Epigenetic control of PRV-1 expression on neutrophils

Objective Polycythemia rubra vera–1 (PRV-1) is a GPI-linked protein that is expressed on a subgroup of neutrophils. The number of PRV-1–expressing neutrophils increases in pregnancy and sepsis, or after administration of granulocyte colony-stimulating factor. Expression of the PRV-1 gene is also increased in patients with polycythemia vera (PV) and essential thrombocythemia (ET). We investigated whether DNA methylation of the PRV-1 gene has a role in regulation of transcription and expression of the PRV-1 protein.

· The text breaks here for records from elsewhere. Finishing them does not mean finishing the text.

(** C5.  Every request sent in the course of one translation names the
    model of the configuration in force when it is sent: the one last
    installed by another thread during the sleeps the translation has made
    so far, which are the sleeps of the delays between its attempts, or the
    one in force when the translation started.  So when a configuration is
    installed during the delay between two attempts of a translation, and
    none after it, the request of the next attempt names its model.  Each
    attempt reads the configuration when it starts and builds its request
    from that snapshot; after a delay during which [cfg] is installed, the
    attempt does send its request when it is not stopped on entry and the
    first key of the pool of [cfg] is not empty. *)
Theorem hot_reload_effective w :
  let '(r, w') :=
    performTranslation Context_max_len_init env text clientIP w in
  requests_follow_config env w w'
  ∧ (∀ before url authorization payload after k cfg,
       trace w' =
         trace w ++ before ++ post url authorization payload :: after →
       (k < sleeps_in before)%nat →
       hotReload env (sleeps w + k) = Some cfg →
       (∀ i, (k < i < sleeps_in before)%nat →
             hotReload env (sleeps w + i) = None) →
       payload_model payload = model_name cfg)
  ∧ (∀ w0, run_of_attempt (model_name (m_config (server w0))) w0
             (performSingleTranslationAttempt Context_max_len_init env
                text clientIP w0).2)
  ∧ (∀ w0 j cfg,
       (j < 10)%nat →
       (∀ i, (i < 10)%nat → stopRequested env (stop_reads w0 + i) = false) →
       hotReload env (sleeps w0 + j) = Some cfg →
       (∀ i, (j < i < 10)%nat → hotReload env (sleeps w0 + i) = None) →
       ∃ w1,
         backoff env (Z.to_nat (RETRY_DELAY_MS / 100)) w0 = (false, w1)
         ∧ m_config (server w1) = cfg
         ∧ ∀ key,
             stopRequested env (stop_reads w1) = false →
             parseApiKeys (api_key cfg) !! 0%nat = Some key → key ≠ [] →
             ∃ evs payload,
               trace (performSingleTranslationAttempt Context_max_len_init env
                        text clientIP w1).2 = trace w1 ++ evs
               ∧ post (api_address cfg ++ qs "/chat/completions")
                      (qs "Bearer " ++ key) payload ∈ evs
               ∧ payload_model payload = model_name cfg).
Proof.
  unfold performTranslation, bind, getConfig.
  pose proof (retry_loop_follows (language (m_config (server w)))
                (S (Z.to_nat MAX_RETRY_COUNT)) 0 [] w) as Hrun.
  destruct (retry_loop _ _ _ _ _ _ _ _ _) as [r w']. cbn [snd] in Hrun.
  split_and!.
  - exact Hrun.
  - intros before url a p after k cfg Ht Hk Hload Hafter.
    destruct Hrun as (evs & Ht' & _ & _ & Hposts).
    rewrite Ht' in Ht. apply app_inv_head in Ht.
    rewrite (Hposts before url a p after Ht).
    by rewrite (config_after_last _ _ _ k cfg).
  - intros w0. apply attempt_run.
  - intros w0 j cfg Hj Hclear Hload Hafter.
    destruct (backoff_reload env 10 w0 j cfg Hj Hclear Hload Hafter)
      as (w1 & Hb & Hcfg & Hkeys & Hcur & _).
    exists w1. split; [exact Hb|]. split; [exact Hcfg|].
    intros key Hstop Hkey Hne.
    destruct (attempt_sends Context_max_len_init env text clientIP w1 key)
      as (evs & payload & Ht & Hin & Hmodel); [done| |done|].
    { by rewrite Hkeys, Hcur. }
    rewrite Hcfg in Hin, Hmodel. by exists evs, payload.
Qed.
End Reload.

(* ----------------------------------------------------------------- *)
(** ** Sample runs                                                    *)
(* ----------------------------------------------------------------- *)

(** C4 fails for a negative cap: after two attempts of a client whose cap
    is -1 the history holds two pairs. *)
Lemma context_bound_negative_cap :
  let client := qs "c" in
  let turn := (qs "a", qs "b") in
  let ops := [OpRead client (-1); OpAppend client turn;
              OpRead client (-1); OpAppend client turn] in
  ∃ ctx,
    runOps 5 ops ∅ !! client = Some ctx
    ∧ lastCap 5 client ops = Some (max_len ctx)
    ∧ max_len ctx = -1
    ∧ length (history ctx) = 2%nat
    ∧ ¬ (Z.of_nat (length (history ctx)) ≤ max_len ctx).
Proof.
  eexists. split; [vm_compute; reflexivity|].
  split_and!; [vm_compute; reflexivity|reflexivity|reflexivity|]. cbn. lia.
Qed.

Methods We compared the level of methylation of the PRV-1 gene and expression of the PRV-1 mRNA in normal neutrophils expressing PRV-1 to those that are PRV-1–negative. We also studied PRV-1 methylation and mRNA expression in patients with Philadelphia chromosome-negative myeloproliferative disorders and in an in vitro model of DNA demethylation. Results We found that methylation of CpG dinucleotides close to initiation codon of the PRV-1 gene was inversely related to expression of PRV-1 in normal neutrophils. Furthermore, overexpression of the PRV-1 gene in PV and ET is associated with a decrease in methylation of this gene. Among patients with PV and ET, methylation of the PRV-1 gene is also inversely correlated with the presence of the JAK2V617F somatic mutation. In an in vitro model, exposure of KG1 and KG1a cells to a DNA demethylating agent caused a decrease in methylation of the PRV-1 gene and increased its mRNA level. Conclusion DNA methylation regulates PRV-1 expression under physiologic and pathologic conditions.